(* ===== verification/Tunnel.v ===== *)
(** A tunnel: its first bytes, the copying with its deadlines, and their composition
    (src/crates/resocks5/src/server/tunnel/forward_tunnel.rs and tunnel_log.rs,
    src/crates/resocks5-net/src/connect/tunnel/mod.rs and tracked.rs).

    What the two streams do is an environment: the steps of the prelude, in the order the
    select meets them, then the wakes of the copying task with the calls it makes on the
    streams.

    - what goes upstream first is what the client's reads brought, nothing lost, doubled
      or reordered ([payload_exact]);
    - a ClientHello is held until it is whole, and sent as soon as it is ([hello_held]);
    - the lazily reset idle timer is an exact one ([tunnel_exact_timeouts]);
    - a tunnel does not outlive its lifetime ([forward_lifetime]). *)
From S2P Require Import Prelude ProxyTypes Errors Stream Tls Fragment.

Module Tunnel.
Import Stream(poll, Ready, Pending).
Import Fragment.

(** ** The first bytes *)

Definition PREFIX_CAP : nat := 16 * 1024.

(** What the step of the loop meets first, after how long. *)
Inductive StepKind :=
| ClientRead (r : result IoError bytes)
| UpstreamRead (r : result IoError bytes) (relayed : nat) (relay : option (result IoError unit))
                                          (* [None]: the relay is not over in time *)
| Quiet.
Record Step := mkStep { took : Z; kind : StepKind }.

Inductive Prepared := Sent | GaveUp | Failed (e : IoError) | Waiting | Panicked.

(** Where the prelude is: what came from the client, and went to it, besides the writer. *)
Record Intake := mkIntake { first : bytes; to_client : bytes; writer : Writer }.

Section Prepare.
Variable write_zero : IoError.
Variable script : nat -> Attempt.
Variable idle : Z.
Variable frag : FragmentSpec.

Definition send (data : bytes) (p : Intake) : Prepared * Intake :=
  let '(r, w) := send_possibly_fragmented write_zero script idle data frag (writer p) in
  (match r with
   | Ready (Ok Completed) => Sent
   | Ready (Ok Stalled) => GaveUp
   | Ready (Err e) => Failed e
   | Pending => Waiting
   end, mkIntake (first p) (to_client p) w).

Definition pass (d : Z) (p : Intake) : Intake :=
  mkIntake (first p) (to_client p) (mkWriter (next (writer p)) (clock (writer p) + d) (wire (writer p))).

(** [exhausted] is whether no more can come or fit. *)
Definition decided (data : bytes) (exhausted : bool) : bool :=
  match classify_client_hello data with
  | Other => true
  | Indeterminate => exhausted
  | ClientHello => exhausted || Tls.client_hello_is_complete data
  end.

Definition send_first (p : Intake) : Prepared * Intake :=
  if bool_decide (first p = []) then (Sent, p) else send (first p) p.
---
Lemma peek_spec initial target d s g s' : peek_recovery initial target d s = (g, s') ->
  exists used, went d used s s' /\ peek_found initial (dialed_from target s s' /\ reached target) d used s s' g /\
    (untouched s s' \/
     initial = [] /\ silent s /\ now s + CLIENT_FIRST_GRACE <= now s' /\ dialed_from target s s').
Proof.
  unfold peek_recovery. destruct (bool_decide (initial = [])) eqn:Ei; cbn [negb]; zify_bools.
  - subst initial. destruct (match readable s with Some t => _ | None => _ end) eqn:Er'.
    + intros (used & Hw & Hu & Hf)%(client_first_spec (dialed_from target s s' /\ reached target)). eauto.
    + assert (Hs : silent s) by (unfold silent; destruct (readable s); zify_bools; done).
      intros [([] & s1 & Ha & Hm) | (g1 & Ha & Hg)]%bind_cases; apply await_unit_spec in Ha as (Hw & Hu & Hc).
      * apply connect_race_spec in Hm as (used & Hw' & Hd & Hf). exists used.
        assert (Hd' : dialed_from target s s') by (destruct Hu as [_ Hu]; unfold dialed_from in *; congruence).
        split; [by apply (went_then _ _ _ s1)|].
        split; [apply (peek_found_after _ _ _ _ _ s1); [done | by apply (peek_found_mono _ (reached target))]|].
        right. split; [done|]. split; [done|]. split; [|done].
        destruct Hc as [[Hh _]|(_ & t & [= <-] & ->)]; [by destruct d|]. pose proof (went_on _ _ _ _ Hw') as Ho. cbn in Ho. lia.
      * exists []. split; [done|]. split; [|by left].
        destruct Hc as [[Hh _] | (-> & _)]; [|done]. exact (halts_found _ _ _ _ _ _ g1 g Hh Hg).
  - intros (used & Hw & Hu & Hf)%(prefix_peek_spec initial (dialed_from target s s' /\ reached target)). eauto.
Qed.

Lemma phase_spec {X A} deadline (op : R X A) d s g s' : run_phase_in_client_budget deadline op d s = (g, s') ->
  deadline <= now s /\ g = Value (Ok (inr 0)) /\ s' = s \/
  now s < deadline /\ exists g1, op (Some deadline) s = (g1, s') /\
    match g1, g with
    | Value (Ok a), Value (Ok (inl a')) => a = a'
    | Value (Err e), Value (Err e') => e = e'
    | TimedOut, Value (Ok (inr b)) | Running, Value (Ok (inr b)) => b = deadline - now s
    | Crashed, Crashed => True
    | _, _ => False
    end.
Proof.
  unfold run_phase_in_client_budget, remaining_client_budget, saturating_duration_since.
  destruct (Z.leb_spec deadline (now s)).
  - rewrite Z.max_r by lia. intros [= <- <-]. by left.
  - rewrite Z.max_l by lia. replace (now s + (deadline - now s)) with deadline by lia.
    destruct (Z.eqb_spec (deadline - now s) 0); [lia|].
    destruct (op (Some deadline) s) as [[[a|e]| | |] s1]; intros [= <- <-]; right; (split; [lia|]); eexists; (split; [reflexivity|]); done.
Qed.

## Exercise brief
Take the listing above and repeat exactly the lines from the one containing "(* ===== verification/Tunnel.v ===== *)" through the one containing "or reordered ([payload_exact]);", both included.

## Your response
(* ===== verification/Tunnel.v ===== *)
(** A tunnel: its first bytes, the copying with its deadlines, and their composition
    (src/crates/resocks5/src/server/tunnel/forward_tunnel.rs and tunnel_log.rs,
    src/crates/resocks5-net/src/connect/tunnel/mod.rs and tracked.rs).

    What the two streams do is an environment: the steps of the prelude, in the order the
    select meets them, then the wakes of the copying task with the calls it makes on the
    streams.

    - what goes upstream first is what the client's reads brought, nothing lost, doubled
      or reordered ([payload_exact]);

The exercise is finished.